Jimmy Connors' second-best all-time-best winning percentage of .957 (on 89-4) in 1973 gets an enormous asterisk because he skipped Australia, lost his first match at the French Open, and couldn't get beyond the quarterfinals at the two other majors. More to the point, Connors avoided the elite WCT tour and fattened up that record on a rival albeit much smaller tour run by his manager, Bill Riordan. Connors may not have bagged a title in London or Paris in '73, but he emerged triumphant in Hampton, Virginia and Paramus, New Jersey. Whoop-dee-do!

In fact, there isn't a three-Slam man until the No. 4 position, and it's Federer (why am I not surprised?). In 2006, The Mighty Fed went 92-5 for .948—just a few ticks on the scale below his 2005 mark of .953, which remains third-best in the Open era. The fifth best was Connors' overpowering 1974, during which he won three majors (he was banned from the French Open because he insisted on taking advantage of the big World Team Tennis paydays). So the only members of the .900 club who won three majors during their qualifying year(s) were Connors, Federer, and Djokovic.

If you value the majors as much as I do, you may agree that the three best years were the ones in which those men did their most Grand Slam damage, and that Federer was one match better than Djokovic to claim the top spot (Federer lost in the 2006 Roland Garros final to you-know-who, while Djokovic lost int he 2011 French Open semifinals to you-know-who No. 2).

But when you look at how durable the other members of the .900 club were—physically, mentally and emotionally—you have to wonder what the future holds in store for Djokovic. In 1984, McEnroe went 13-1 after he won the U.S. Open (that solitary loss was in Davis Cup play) with two titles. In 1974, Connors went 20-1 with three titles after his triumph in New York. And in 1985, Lendl went 28-1 after he won the first of his many U.S. Open titles.

Right about now, some of you might be thinking that this is a different era, with different demands, greater pressures, and a higher general level of competition—all of which are subjective, maybe/maybe not judgments. After all, the overlapping Connors-Borg-McEnroe-Lendl years were easily the equal of the present Federer-Nadal-Djokovic-Murray era. Had the Australian Open been worth playing all those years since the early 1970s, those older players would have amassed far more hefty Grand Slam stats.

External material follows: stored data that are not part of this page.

(* ===== verification/Lifecycle.v ===== *)
(** * The life cycle of a trial

    What [setupTrial] promises for each of its calls, as an automaton, and
    the proof that the event loop implements it.

    The refinement has two levels.  [ledger_step] is the transition
    relation of the ledger (closures, timers, log of [finishTrial]): its
    seven rules are the seven fields of [Ledger.LedgerStable], so every run
    of the event loop is a sequence of ledger transitions ([steps_ledger]).
    [phase_of] abstracts the ledger of one instance to its [Phase], and
    every ledger transition from a ledger that satisfies [ledger_ok] moves
    each instance by at most one transition of the automaton [phase_step]
    ([ledger_step_phase]):

      Absent -> Waiting c -> Reported d              (no feedback)
                Waiting c -> Pending i b -> Reported d   (feedback)
                Waiting c -> Stuck                   (the handler threw)

    [Reported] and [Stuck] are final, the automaton has no cycle ([rank]),
    and the verdict of a report is the one of the click handler on the card
    that was clicked first ([judged], an invariant of the ledger in its own
    right). *)

From Stdlib Require Import ZArith QArith Lia.
From stdpp Require Import base tactics decidable option list strings relations.
From S2P Require Import Prelude Stimuli Audio Evaluator Ledger.

Open Scope string_scope.
Open Scope list_scope.

(** ** The ledger as a transition system *)

Definition LedgerState : Type :=
  list Closure * list (Number * Callback) * list (nat * FinishData).

Definition ledger {H} (e : Env H) : LedgerState := (closures e, timers e, finish_log e).

(** What the handlers do to the ledger: the click handler (lines 153-188)
    closes the latch and schedules the report, makes it, or throws between
    the two; a timer fires (lines 174-180, 193-197); [setupTrial] allocates
    its closure (lines 140-151) and its reminder (lines 191-198). *)
Inductive ledger_step : LedgerState -> LedgerState -> Prop :=
| click_schedule cs ts log inst c due i :
    cs !! inst = Some c -> responded c = false -> withFeedback c = true ->
    ledger_step (cs, ts, log)
      (alter set_responded inst cs,
       ts ++ [(due, FinishLater inst i (judge c i))], log)
| click_finish cs ts log inst c i rt :
    cs !! inst = Some c -> responded c = false -> withFeedback c = false ->
    ledger_step (cs, ts, log)
      (alter set_responded inst cs, ts,
       log ++ [(inst, {| fd_response := i; fd_correct := judge c i; fd_rt := rt |})])
| click_only cs ts log inst c :
    cs !! inst = Some c -> responded c = false -> withFeedback c = true ->
    ledger_step (cs, ts, log) (alter set_responded inst cs, ts, log)
| fire_finish cs ts log k due inst i b c rt :
    ts !! k = Some (due, FinishLater inst i b) -> cs !! inst = Some c ->
    ledger_step (cs, ts, log)
      (cs, delete k ts,
       log ++ [(inst, {| fd_response := i; fd_correct := b; fd_rt := rt |})])
| fire_drop cs ts log k t :
    ts !! k = Some t ->
    (forall inst, finishes_for inst t.2 = true -> cs !! inst = None) ->
    ledger_step (cs, ts, log) (cs, delete k ts, log)
| alloc cs ts log c :
    responded c = false -> ledger_step (cs, ts, log) (cs ++ [c], ts, log)
| add_prompt cs ts log due inst :
    ledger_step (cs, ts, log) (cs, ts ++ [(due, Prompt inst)], log).

(** ** The automaton of one trial *)

Inductive Phase : Type :=
| Absent                          (* [setupTrial] has not been called *)
| Waiting (c : Closure)           (* listening, the latch is open *)
| Pending (i : nat) (b : bool)    (* answered, the report is scheduled *)
| Reported (d : FinishData)       (* [finishTrial] was called *)
| Stuck                           (* answered, nothing will be reported *)
| Broken.                         (* more than one report made or pending *)

Inductive phase_step : relation Phase :=
| ps_setup c : responded c = false -> phase_step Absent (Waiting c)
| ps_feedback c i :
    withFeedback c = true -> phase_step (Waiting c) (Pending i (judge c i))
| ps_answer c i rt :
    withFeedback c = false ->
    phase_step (Waiting c)
      (Reported {| fd_response := i; fd_correct := judge c i; fd_rt := rt |})
| ps_throw c : withFeedback c = true -> phase_step (Waiting c) Stuck
| ps_report i b rt :
    phase_step (Pending i b)
      (Reported {| fd_response := i; fd_correct := b; fd_rt := rt |}).

(** The reports made for an instance, oldest first. *)
Definition reports (inst : nat) (log : list (nat * FinishData)) : list FinishData :=
  omap (fun p => if decide (p.1 = inst) then Some p.2 else None) log.

Definition pending_of (inst : nat) (t : Number * Callback) : option (nat * bool) :=
  match t.2 with
  | FinishLater j i b => if decide (j = inst) then Some (i, b) else None
  | Prompt _ => None
  end.

(** The delayed reports pending for an instance. *)
Definition pending (inst : nat) (ts : list (Number * Callback)) : list (nat * bool) :=
  omap (pending_of inst) ts.

(** The abstraction function. *)
Definition phase_of (inst : nat) (l : LedgerState) : Phase :=
  match l.1.1 !! inst with
  | None => Absent
  | Some c =>
      match reports inst l.2, pending inst l.1.2 with
      | [], [] => if responded c then Stuck else Waiting c
      | [d], [] => Reported d
      | [], [(i, b)] => Pending i b
      | _, _ => Broken
      end
  end.

Definition phase {H} (inst : nat) (e : Env H) : Phase := phase_of inst (ledger e).

(** At most one transition. *)
Definition moves (p q : Phase) : Prop := p = q \/ phase_step p q.

(** The automaton has no cycle: every transition raises the rank. *)
Definition rank (p : Phase) : nat :=
  match p with
  | Absent => 0
  | Waiting _ => 1
  | Pending _ _ => 2
  | Reported _ | Stuck | Broken => 3
  end.

Definition final (p : Phase) : bool :=
  match p with Reported _ | Stuck | Broken => true | _ => false end.

(** What can become of a trial that waits for its answer. *)
Definition outcome (c : Closure) (q : Phase) : Prop :=
  match q with
  | Waiting c' => c' = c
  | Pending i b => withFeedback c = true /\ b = judge c i
  | Reported d => fd_correct d = judge c (fd_response d)
  | Stuck => withFeedback c = true
  | Absent | Broken => False
  end.

(** A report is judged: its closure exists and its verdict is the one of
    the click handler for the card it names.  The same for a delayed
    report; a reminder carries no verdict. *)
Definition report_judged (cs : list Closure) (p : nat * FinishData) : bool :=
  match cs !! p.1 with
  | Some c => bool_decide (fd_correct p.2 = judge c (fd_response p.2))
  | None => false
  end.

Definition timer_judged (cs : list Closure) (t : Number * Callback) : bool :=
  match t.2 with
  | FinishLater inst i b =>
      match cs !! inst with Some c => bool_decide (b = judge c i) | None => false end
  | Prompt _ => true
  end.

Definition judged (cs : list Closure) (ts : list (Number * Callback))
    (log : list (nat * FinishData)) : Prop :=
  Forall (fun p => report_judged cs p = true) log /\
  Forall (fun t => timer_judged cs t = true) ts.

But even if we accept that this era is more demanding, how do you explain Federer's fall of 2006? He went 22-0 with four titles, including the season-ending championships.

Djokovic's collapse (he went 6-4 after the U.S. Open) suggests that all bets are off for 2012. Even if he starts the year in perfect health, the notion that he's really transformed himself into a Lendl-like iron-man is shot. Sure, he may re-convince us, but the reset button has been hit, the fear factor may no longer be on his side. And don't think that Rafa, Roger and company aren't thinking and/or hoping that they may have weathered the Djokovic storm—leaving them free to contemplate payback. 

But Djokovic can still take comfort in the fact that it's awfully hard to burn out a player on a roll. Following his remarkable 1974, Connors started the following year on another tear—he was 43-3 going into Wimbledon, and he was defaulted in New York in a final for one of those three losses. In his back-it-up year of 1986, Lendl was 26-0 before he lost his first match (to B. Becker, in Chicago). And Federer embarked on 2007 with 12 straight wins (including one that earned him the Australian Open title). 

So for all the speculation about the pressure a .900 clubber may face the following season, the sampling suggests that the men pick up where they left off with relative ease—perhaps even with replenished enthusiasm and determination. This still begs the question, how will the dramatic tailing off by Djokovic in 2011 affect his future? It's not like he closed 2011 as powerfully as those aforementioned men did.

That, even more than "What can Novak Djokovic do for an encore?" (to which the only answer can be "not a danged thing") is the major question looming on the horizon for the new year.